For the data below, report how many lines include the word "HostEffects", and write nothing else.

RECORD SET below:

(* ===== verification/Prelude.v ===== *)
(** * Fluxpeer: a verification development

    Fluxpeer is a mesh VPN in Rust.  A control plane keeps networks, devices, routes and
    administrators and serves every device its configuration; a node on each device runs the
    WireGuard-style data plane, finds direct paths to its peers and falls back to relays; a
    relay forwards sealed datagrams between nodes that cannot reach each other.  This library
    models these programs as Rocq functions and proves what makes them correct.  Paths below
    are relative to the repository.

    ** Conventions

    A fallible Rust function returns [res E A]: [Ok], [Err], or [Panic] for an index out of
    range, an [unwrap] or an overflow check; code that changes state is a computation in
    [st S E A] (this file).  Machine integers are [Z] kept at their width by [wrap] (Words);
    bytes are [Byte.byte]; text is [string], or a list of characters while it is parsed
    (NetText).  Hash maps are [gmap], ordered or repeated data are lists.  What is not in the
    repository (cryptography, the database, the operating system, channels, clocks,
    randomness, serde) is a type class whose laws state documented behaviour; each class has
    a concrete instance, which the witnesses of the theorems use.

    ** Codecs and text

    Disco (engine/net/fp-disco) and RelayProto (relay-server/proto.rs) are the two wire
    formats: decoding what was encoded gives the message back, no input panics, and the
    decoders take no more than a frame.  FrameReader (relay-server/server.rs) cuts a byte
    stream into frames whatever its chunks.  NetAddr, NetText and Prefix are addresses, their
    text and CIDR prefixes.

    ** Relay

    Hub over Mpsc (relay-server/hub.rs, server.rs): registration, admission, routing by public
    key and the pump of a connection, as a step relation over any number of sessions.  A
    client cannot send in the name of another, and a datagram goes to the current session of
    its addressee or nowhere.

    ** Tunnel cryptography

    ReplayWindow, Crypto, NoisePacket, Session, Instant, Handshake, Noise, Cryptor and
    CryptorSafe (engine/crypto).  The bitmap window refines the set of all counters received;
    no counter is accepted twice and no nonce used twice; the handshake of two honest ends
    gives both the same keys, and packets sent through the resulting tunnel arrive; no bytes
    panic a cryptor (but for counters within 2048 of 2^64, which a peer would have to send).

    ** Data plane

    RouteTable, IndexTable, Probes, Gso, Peer and Worker (node/src: worker.rs, peer.rs,
    disco.rs, gso.rs, util.rs), with WorkerInv, WorkerPath and WorkerProps.  A worker handles
    one message at a time; clocks, randomness, the route table and the kernel's answers come
    from an arbitrary sequence of readings, and theorems that name a reading say which ones a
    message took.  Whatever arrives, a worker keeps its invariant and does not panic; a packet
    reaches the TUN only from an authenticated peer that owns its source address; a peer's UDP
    address moves only on authenticated evidence; routing picks the most specific owner.
    Takeover shows the limit of the last but one: an initiation that was accepted once is
    accepted again.  Every call of the cryptor gets a zeroed buffer (the code reuses two), and
    durations are unbounded.  In Gso a plain send is taken to reach the wire and a refused
    segmented send to have sent nothing.
    NodeConfig, NodeView, Apply and Reconciler (node/src: control.rs, lib.rs, apply.rs), with
    ReconcileInv and ReconcileProps, are the configuration a node reads and the loop that
    brings its tables and workers in line with it: it converges, and fails closed.

    ** Host

    HostRun is the host as the node sees it: commands and files, any of which may fail, also
    after taking effect.  A triple over views of the host specifies an effect on success and
    on error; HostSim is a host with planned faults that satisfies the laws.  Forwarding
    (node/src/firewall/forwarding.rs): leases of several nodes on the kernel's forwarding
    settings.  Rib is the routing table, with its whole history; HostRoutes and ExitSpec
    (route.rs) the split default and IPv6 guard of a full tunnel; Bypass and BypassSpec
    (bypass.rs) the routes of the carriers; HostEffects (lib.rs, apply.rs) a pass over all
    effects and the shutdown.  HostAccount, OverlaySpec, TunnelSpec and NodeSpec account for
    the one table the three share, and NodeRun draws the conclusions for any sequence of
    steps: foreign routes stay, the records name the node's routes, a successful pass has
    applied its configuration, and a shutdown removes carriers only once nothing is redirected
    and restores the table for good.  These theorems are about a host whose own table has none
    of the prefixes the node installs ([Setting]: [ip route replace] would overwrite them) and
    about carriers outside the overlay ([acceptable]).  A route command that fails is taken to
    have changed nothing, also one that is killed at its deadline.  An IPv6 overlay route that
    the host has no IPv6 for is skipped, or left behind off record when its removal fails for
    that reason.  The settings of Forwarding are 0 or 1 and change only by the nodes' commands.
    RibSim is the simulated host of the witnesses.

    ** Name servers

    DnsFile (node/src/dns/managed.rs) is the resolver file that several nodes share: a journal
    under a lock holds the content found first, the owners in order and the last two contents
    written.  DnsSpec states what links, lock and clock do and has the triples for methods
    that hold the journal; DnsInv is the invariant that ties the journal to the file; DnsRun
    draws the conclusions, on the host of DnsSim: as long as calls succeed the last owner to
    leave puts the first content back, and with one node also when one of its calls failed
    anywhere.  DnsUci (dns.rs) is the backend for dnsmasq on OpenWrt with the same kind of
    theorem, any command failing, for one fixed server that dnsmasq did not have ([Site]).  DnsBackends shows that both keep to the interface through
    which HostEffects calls them.  A file is taken to be written whole or not at all.

    ** Control plane

    Ipam, Domain and ControlStore with ControlInv and ControlProps are the in-memory store
    (control-server/src: ipam.rs, domain.rs, state.rs).  SqlDb, SqlControl and SqlMigrate are
    the persistent one (persistence.rs, integrity.rs, contention.rs, sql_store.rs,
    device_routes.rs), statement by statement over a database that may fail any statement or
    lose its answer; SqlInv, SqlFrame, SqlEpoch, SqlConfig and SqlProps show that the tables
    stay intact through any failure and any migration, that a change of configuration raises
    the epoch, and what enrolment, revocation and configurations are.  The invariant is about
    keys and IPv4 addresses: the code checks IPv6 addresses nowhere, and migration takes over
    invites unchecked.  The reads of one configuration are one step.  Pop, AdminAuth,
    ControlApi and WatchFeed are the HTTP interface over it (pop.rs, auth.rs, lib.rs); ApiInv,
    ApiState and ApiProps show who may do what, that devices change only what is theirs, and
    that the configuration feed stops when its credential does.

    ** Bounds and fuel

    Loops over machine words run with fuel where Rocq needs it: [clear_fuel] of ReplayWindow
    covers the whole window, the readers of NetText and FrameReader the length of their
    input, and a store operation is retried at most as often as the code retries it
    (theorem [retry_terminates]).  Resolving a path follows 40 links as in the code, and
    the wait for the lock of the journal has 1001 rounds of 10 ms, enough for its 10 s by
    [lock_loop_ends].  Running out is a [Panic], which the theorems exclude.

    ** Theorems that show a defect

    Where the code departs from its comments or its purpose, a theorem says so.  Three hold of
    every state they can happen in: [init_replay_takes_over] (a recorded initiation takes a
    peer over), [sql_epoch_gap] (a failed approval changes configurations under their epoch)
    and [last_admin_race] (two administrators delete each other).  Others are concrete runs:
    [carrier_lost_while_redirecting], [replay_wraparound], [path_ladders_disagree],
    [failed_updates_strand], [interrupted_restore_strands], [openwrt_change_leaks],
    [openwrt_clear_stuck] and more.  Each is stated next to its component.

    ** Not modelled

    Sockets, TLS, HTTP and JSON text, process management, the terminal, foreign function
    interfaces, the TUN drivers, the rules of the firewall backends, Windows variants of host
    commands, and the earlier client and server engines under engine/sys, which the node no
    longer uses.  The token bucket of the relay counts in floating point.  Scheduling by tokio
    appears as arbitrary interleaving of steps, and lock acquisition as atomicity of the
    section it guards. *)

From stdpp Require Export base tactics list gmap strings numbers.
From Stdlib Require Export Strings.Byte.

End of RECORD SET.

TASK ANSWER =>
2